[EXERCISE REQUIREMENTS]: Within the records below, reproduce without change the lines from the line that has "intros d p Hp Hq." through the line that has "Z.to_nat (nblks s))%nat).", and only those.

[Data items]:
==*==
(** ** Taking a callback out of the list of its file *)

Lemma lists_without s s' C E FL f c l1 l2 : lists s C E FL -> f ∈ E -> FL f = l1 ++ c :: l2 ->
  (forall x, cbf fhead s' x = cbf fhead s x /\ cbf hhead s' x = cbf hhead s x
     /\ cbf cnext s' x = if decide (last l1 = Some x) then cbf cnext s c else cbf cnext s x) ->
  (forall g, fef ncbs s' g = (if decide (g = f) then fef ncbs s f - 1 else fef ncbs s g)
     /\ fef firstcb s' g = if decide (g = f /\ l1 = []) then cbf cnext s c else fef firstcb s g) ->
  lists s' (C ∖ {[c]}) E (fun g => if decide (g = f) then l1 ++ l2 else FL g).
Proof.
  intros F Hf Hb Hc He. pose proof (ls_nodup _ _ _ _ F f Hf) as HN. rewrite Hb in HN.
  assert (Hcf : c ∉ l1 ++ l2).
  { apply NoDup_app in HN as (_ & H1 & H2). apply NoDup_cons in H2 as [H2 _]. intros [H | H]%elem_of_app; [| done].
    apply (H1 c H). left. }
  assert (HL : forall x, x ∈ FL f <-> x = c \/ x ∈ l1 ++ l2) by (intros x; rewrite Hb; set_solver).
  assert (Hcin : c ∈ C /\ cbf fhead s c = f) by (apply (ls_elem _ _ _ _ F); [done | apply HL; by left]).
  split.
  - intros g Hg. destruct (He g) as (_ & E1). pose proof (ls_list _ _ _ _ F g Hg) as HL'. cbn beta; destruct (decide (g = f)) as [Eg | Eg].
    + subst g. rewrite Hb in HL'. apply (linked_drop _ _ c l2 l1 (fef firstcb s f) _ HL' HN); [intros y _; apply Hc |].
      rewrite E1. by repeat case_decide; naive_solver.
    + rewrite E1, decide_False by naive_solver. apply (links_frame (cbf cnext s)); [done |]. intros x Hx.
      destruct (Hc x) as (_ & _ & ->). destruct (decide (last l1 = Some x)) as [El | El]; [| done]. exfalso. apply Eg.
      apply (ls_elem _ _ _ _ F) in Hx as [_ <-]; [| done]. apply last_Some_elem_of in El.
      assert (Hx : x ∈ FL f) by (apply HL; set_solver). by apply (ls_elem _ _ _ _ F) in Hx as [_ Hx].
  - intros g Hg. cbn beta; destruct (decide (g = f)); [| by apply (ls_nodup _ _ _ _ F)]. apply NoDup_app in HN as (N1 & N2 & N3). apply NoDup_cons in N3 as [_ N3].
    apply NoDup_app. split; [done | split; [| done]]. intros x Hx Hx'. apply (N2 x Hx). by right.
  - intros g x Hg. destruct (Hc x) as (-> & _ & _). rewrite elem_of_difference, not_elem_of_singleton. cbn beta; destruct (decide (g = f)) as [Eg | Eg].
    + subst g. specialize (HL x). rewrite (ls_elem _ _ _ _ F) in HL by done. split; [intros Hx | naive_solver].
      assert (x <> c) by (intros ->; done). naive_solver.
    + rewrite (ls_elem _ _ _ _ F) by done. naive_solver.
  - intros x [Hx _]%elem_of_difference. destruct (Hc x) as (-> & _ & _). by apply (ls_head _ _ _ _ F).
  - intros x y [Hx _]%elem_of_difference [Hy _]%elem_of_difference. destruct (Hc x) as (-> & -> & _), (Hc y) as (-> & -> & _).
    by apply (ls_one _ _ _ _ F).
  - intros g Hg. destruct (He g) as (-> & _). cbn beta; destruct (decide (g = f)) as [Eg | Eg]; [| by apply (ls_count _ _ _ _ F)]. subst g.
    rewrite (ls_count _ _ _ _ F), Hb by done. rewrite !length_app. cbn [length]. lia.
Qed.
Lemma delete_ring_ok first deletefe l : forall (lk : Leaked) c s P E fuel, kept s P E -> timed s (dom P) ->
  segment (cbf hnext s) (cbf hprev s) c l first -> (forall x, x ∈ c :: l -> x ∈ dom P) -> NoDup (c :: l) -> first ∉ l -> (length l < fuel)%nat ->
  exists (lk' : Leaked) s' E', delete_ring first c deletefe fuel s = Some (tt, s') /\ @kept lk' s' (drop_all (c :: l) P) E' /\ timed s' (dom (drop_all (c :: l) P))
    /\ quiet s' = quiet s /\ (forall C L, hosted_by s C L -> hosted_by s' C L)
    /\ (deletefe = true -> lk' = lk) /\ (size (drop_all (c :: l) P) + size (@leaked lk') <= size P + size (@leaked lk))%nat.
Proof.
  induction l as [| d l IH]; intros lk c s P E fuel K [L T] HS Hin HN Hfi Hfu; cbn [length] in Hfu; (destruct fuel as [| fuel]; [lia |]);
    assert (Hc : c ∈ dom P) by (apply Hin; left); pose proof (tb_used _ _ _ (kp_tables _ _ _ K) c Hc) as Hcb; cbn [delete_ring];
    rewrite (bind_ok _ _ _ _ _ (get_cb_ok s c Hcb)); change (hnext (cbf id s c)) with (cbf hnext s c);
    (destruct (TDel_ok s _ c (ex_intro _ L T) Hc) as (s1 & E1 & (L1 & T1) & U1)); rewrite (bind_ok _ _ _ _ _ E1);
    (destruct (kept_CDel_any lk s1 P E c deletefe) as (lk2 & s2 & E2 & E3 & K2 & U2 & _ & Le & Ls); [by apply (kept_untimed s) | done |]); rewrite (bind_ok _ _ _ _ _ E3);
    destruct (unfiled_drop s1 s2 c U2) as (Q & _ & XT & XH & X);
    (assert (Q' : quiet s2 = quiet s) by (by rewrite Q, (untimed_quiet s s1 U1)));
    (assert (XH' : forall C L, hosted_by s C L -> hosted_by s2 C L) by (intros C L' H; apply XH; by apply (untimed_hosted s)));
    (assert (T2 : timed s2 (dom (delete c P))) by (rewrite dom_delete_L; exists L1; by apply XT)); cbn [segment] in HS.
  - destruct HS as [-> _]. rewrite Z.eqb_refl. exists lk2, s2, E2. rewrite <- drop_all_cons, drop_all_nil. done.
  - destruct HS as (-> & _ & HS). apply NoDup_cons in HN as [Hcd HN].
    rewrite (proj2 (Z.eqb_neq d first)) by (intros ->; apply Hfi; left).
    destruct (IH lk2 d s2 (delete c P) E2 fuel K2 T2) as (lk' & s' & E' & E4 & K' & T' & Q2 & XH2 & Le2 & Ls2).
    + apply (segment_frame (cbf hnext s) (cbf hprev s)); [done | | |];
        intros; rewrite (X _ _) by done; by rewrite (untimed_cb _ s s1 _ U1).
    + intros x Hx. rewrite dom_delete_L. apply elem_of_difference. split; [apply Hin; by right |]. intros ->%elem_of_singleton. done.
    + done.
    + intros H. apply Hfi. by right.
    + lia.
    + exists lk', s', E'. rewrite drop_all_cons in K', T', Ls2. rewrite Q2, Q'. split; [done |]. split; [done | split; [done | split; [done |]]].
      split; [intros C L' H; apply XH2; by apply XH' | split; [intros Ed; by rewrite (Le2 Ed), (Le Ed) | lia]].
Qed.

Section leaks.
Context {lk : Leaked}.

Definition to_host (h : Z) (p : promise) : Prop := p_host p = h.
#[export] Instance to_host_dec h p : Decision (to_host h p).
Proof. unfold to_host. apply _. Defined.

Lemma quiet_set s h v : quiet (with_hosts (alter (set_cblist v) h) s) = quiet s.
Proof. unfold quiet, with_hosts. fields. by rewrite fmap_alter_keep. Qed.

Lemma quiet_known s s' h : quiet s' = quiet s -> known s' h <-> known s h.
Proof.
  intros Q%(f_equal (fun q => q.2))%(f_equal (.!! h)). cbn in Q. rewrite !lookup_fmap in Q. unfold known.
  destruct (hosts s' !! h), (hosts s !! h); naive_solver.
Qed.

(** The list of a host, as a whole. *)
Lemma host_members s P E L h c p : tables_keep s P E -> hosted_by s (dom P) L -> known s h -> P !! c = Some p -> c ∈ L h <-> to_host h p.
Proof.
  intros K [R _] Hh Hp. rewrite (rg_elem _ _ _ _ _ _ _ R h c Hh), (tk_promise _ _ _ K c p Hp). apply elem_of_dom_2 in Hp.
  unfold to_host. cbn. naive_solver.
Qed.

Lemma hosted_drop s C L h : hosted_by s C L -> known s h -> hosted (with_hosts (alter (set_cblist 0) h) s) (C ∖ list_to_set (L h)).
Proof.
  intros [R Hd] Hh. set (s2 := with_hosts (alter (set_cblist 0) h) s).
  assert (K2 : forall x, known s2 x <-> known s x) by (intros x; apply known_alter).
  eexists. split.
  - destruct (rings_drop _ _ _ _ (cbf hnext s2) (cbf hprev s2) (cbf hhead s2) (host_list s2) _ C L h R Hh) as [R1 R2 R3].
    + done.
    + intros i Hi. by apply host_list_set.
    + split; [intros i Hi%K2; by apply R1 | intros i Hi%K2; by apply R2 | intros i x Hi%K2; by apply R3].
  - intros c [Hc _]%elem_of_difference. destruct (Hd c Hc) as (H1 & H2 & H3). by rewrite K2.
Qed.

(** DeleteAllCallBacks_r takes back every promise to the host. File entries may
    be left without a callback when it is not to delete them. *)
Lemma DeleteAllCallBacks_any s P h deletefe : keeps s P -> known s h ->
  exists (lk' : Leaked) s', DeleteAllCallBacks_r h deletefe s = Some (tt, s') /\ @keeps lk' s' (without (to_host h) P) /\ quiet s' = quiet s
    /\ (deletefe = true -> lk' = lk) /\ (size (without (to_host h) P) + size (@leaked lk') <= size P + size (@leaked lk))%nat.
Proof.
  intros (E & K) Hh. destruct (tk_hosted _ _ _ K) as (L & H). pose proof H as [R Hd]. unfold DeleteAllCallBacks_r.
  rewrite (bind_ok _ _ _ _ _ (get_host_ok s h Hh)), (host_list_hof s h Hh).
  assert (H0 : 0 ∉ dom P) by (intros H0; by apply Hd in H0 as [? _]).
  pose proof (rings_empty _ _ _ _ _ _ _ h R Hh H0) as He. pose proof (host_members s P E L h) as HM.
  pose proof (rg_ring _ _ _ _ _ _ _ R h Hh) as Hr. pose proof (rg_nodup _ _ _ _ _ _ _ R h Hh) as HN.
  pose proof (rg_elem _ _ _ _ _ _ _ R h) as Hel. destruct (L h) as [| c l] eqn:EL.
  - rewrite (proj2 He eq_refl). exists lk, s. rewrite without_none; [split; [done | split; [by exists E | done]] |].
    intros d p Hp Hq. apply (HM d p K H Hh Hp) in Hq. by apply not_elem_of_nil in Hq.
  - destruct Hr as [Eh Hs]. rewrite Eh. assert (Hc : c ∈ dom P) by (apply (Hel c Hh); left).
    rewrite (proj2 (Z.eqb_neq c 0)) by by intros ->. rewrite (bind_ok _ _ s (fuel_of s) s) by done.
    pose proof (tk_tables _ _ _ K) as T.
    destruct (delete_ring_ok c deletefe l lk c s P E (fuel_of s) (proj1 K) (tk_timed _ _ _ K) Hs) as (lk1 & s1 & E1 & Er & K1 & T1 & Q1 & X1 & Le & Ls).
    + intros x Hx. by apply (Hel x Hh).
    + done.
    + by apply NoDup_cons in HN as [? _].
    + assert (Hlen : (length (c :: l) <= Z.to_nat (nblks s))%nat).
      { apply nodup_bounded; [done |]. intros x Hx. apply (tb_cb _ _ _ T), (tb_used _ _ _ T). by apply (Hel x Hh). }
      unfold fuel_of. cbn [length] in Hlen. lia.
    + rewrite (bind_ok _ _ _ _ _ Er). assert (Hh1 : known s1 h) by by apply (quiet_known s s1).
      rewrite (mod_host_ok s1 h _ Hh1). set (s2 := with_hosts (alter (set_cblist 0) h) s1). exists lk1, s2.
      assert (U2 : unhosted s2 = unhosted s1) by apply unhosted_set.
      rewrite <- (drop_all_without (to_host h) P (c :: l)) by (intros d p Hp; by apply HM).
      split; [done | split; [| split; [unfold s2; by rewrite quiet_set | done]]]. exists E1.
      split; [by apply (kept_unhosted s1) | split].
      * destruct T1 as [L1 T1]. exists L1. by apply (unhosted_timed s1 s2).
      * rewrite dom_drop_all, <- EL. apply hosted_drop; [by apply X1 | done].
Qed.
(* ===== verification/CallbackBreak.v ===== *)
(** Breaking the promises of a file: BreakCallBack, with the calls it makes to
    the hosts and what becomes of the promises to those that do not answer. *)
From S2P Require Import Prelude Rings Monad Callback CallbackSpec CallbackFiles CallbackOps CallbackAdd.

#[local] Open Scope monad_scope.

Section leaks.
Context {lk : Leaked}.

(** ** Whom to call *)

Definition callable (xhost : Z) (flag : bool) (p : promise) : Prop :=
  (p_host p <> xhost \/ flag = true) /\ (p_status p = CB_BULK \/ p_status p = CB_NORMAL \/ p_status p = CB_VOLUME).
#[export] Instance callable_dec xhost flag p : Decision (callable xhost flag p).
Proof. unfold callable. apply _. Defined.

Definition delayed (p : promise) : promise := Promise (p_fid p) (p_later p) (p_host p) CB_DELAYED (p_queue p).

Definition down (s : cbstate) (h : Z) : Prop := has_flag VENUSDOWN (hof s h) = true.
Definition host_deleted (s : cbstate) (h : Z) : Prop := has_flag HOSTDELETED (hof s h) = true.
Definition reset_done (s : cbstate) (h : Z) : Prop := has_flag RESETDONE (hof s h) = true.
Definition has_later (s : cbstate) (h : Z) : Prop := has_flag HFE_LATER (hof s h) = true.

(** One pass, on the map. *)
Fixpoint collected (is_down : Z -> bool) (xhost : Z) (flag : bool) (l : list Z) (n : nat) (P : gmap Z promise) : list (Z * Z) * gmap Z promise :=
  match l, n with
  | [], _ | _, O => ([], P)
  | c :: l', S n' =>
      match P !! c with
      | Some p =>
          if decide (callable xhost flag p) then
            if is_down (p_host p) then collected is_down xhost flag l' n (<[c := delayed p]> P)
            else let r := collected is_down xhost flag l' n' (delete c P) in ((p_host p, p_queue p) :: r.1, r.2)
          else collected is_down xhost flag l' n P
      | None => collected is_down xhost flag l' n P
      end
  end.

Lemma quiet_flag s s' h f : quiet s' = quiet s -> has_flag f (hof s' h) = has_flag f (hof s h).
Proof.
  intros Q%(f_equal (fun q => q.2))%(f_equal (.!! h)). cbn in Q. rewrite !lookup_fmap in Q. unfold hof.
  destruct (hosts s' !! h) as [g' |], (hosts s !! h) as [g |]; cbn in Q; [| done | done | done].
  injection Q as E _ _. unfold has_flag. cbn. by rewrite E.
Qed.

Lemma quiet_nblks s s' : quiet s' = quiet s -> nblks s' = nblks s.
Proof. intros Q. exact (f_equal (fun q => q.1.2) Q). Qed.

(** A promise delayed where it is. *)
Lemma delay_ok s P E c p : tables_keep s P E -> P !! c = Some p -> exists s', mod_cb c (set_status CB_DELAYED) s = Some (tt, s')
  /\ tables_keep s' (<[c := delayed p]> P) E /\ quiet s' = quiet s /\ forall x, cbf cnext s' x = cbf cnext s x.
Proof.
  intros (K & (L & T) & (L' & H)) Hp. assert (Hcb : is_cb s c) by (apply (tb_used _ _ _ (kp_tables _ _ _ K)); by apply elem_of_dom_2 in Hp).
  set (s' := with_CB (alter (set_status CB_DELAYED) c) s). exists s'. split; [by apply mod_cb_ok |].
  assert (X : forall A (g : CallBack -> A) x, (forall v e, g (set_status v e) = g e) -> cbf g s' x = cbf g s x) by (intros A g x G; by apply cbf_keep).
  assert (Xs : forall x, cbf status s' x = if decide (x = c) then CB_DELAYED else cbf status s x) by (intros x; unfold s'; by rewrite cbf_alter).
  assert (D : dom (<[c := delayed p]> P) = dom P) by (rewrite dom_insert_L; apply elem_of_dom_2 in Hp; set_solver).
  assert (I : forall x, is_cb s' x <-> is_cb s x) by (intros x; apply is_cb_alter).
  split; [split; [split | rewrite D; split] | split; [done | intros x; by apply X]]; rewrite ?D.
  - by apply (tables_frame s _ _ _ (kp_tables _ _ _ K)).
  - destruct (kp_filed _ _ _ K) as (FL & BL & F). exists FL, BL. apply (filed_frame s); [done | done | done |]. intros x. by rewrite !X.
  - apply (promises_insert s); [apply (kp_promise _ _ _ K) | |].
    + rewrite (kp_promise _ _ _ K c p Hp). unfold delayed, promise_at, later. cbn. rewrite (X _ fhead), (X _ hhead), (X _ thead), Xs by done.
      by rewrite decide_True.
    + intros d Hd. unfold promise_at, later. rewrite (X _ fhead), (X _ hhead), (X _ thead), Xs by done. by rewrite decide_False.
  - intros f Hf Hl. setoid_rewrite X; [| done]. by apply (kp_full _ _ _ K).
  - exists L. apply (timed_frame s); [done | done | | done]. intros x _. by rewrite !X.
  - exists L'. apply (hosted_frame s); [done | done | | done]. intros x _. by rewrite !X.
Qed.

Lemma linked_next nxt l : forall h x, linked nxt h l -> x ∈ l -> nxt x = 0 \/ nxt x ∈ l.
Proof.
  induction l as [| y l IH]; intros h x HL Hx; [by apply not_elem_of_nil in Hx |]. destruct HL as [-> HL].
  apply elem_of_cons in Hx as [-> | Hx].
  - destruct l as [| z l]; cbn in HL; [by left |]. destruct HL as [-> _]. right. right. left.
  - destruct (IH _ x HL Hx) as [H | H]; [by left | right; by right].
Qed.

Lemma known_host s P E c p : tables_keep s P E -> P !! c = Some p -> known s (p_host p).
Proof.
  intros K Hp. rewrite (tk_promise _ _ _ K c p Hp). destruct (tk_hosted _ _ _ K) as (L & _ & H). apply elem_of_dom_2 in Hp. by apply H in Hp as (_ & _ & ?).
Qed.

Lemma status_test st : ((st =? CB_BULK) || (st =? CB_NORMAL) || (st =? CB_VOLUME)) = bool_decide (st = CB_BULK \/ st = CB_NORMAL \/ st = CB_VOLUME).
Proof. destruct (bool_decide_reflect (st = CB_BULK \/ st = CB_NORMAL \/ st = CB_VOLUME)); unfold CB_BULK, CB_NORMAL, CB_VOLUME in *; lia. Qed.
==*==
[SOLUTION TO THE EXERCISE]:
    intros d p Hp Hq. apply (HM d p K H Hh Hp) in Hq. by apply not_elem_of_nil in Hq.
  - destruct Hr as [Eh Hs]. rewrite Eh. assert (Hc : c ∈ dom P) by (apply (Hel c Hh); left).
    rewrite (proj2 (Z.eqb_neq c 0)) by by intros ->. rewrite (bind_ok _ _ s (fuel_of s) s) by done.
    pose proof (tk_tables _ _ _ K) as T.
    destruct (delete_ring_ok c deletefe l lk c s P E (fuel_of s) (proj1 K) (tk_timed _ _ _ K) Hs) as (lk1 & s1 & E1 & Er & K1 & T1 & Q1 & X1 & Le & Ls).
    + intros x Hx. by apply (Hel x Hh).
    + done.
    + by apply NoDup_cons in HN as [? _].
    + assert (Hlen : (length (c :: l) <= Z.to_nat (nblks s))%nat).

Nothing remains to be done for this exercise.